* _YOUR TASK_
Exact reproduction required: the lines below from the line with "Proof. reflexivity. Qed." to the line with "intros W Ho", both ends included, and no others.

SUPPLIED ENTRIES section start

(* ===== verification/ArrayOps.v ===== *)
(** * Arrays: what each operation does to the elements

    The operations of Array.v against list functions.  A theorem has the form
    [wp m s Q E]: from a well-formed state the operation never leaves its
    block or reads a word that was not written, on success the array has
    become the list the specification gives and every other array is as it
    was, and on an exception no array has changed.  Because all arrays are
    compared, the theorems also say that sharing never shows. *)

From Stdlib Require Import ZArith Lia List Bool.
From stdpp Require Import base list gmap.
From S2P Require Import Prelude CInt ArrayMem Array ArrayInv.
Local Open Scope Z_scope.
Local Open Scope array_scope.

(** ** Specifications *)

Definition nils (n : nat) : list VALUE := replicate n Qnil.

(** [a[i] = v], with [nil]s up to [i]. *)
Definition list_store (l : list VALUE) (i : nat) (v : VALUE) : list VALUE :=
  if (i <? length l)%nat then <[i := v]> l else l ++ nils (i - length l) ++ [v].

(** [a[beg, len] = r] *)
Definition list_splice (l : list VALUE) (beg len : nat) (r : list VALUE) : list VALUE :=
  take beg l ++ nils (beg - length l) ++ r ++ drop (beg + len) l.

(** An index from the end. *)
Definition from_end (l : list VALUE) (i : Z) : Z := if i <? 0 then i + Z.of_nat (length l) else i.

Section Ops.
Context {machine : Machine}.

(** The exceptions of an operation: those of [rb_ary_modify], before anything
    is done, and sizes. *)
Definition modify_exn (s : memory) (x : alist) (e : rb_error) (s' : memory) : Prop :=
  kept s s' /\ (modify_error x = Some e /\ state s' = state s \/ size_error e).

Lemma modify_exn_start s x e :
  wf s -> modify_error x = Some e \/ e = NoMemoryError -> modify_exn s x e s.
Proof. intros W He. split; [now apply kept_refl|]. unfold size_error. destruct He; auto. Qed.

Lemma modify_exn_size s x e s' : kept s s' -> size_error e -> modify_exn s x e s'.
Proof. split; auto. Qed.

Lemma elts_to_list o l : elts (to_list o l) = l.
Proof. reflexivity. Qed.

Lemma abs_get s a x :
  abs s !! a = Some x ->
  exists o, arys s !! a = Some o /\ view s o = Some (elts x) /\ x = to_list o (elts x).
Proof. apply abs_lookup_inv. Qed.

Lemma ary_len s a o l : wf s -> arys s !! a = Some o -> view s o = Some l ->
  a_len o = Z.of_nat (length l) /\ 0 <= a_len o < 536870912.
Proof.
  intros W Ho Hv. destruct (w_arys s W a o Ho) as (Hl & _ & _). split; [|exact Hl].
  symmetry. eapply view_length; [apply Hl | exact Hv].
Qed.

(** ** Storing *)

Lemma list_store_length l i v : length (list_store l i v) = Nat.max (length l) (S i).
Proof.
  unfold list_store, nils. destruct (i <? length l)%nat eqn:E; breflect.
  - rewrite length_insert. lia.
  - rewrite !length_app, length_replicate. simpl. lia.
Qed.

SUPPLIED ENTRIES section end
SUPPLIED ENTRIES section start

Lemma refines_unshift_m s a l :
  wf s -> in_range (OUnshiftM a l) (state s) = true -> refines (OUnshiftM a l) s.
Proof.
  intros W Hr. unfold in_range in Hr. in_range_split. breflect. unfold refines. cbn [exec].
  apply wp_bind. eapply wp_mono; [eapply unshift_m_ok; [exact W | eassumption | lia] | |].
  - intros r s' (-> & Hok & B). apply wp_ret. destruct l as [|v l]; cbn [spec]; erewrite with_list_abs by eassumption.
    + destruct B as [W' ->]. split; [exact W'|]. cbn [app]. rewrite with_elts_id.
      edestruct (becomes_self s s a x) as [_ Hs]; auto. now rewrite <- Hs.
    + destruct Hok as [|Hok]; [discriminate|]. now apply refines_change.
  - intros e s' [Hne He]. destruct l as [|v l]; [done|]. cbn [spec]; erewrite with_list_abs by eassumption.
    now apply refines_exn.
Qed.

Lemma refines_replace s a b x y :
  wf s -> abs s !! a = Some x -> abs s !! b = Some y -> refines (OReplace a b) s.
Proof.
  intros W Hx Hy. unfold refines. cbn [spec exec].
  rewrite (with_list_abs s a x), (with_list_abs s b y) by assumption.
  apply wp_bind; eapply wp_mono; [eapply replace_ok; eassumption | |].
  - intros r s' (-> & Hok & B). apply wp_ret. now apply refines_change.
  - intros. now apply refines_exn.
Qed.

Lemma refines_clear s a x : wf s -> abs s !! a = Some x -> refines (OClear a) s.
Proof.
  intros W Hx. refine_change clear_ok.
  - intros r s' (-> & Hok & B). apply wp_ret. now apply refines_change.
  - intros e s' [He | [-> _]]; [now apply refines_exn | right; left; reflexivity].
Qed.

SUPPLIED ENTRIES section end

* _WRITTEN ANSWER_
Proof. reflexivity. Qed.

Lemma abs_get s a x :
  abs s !! a = Some x ->
  exists o, arys s !! a = Some o /\ view s o = Some (elts x) /\ x = to_list o (elts x).
Proof. apply abs_lookup_inv. Qed.

Lemma ary_len s a o l : wf s -> arys s !! a = Some o -> view s o = Some l ->
  a_len o = Z.of_nat (length l) /\ 0 <= a_len o < 536870912.
Proof.
  intros W Ho Hv. destruct (w_arys s W a o Ho) as (Hl & _ & _). split; [|exact Hl].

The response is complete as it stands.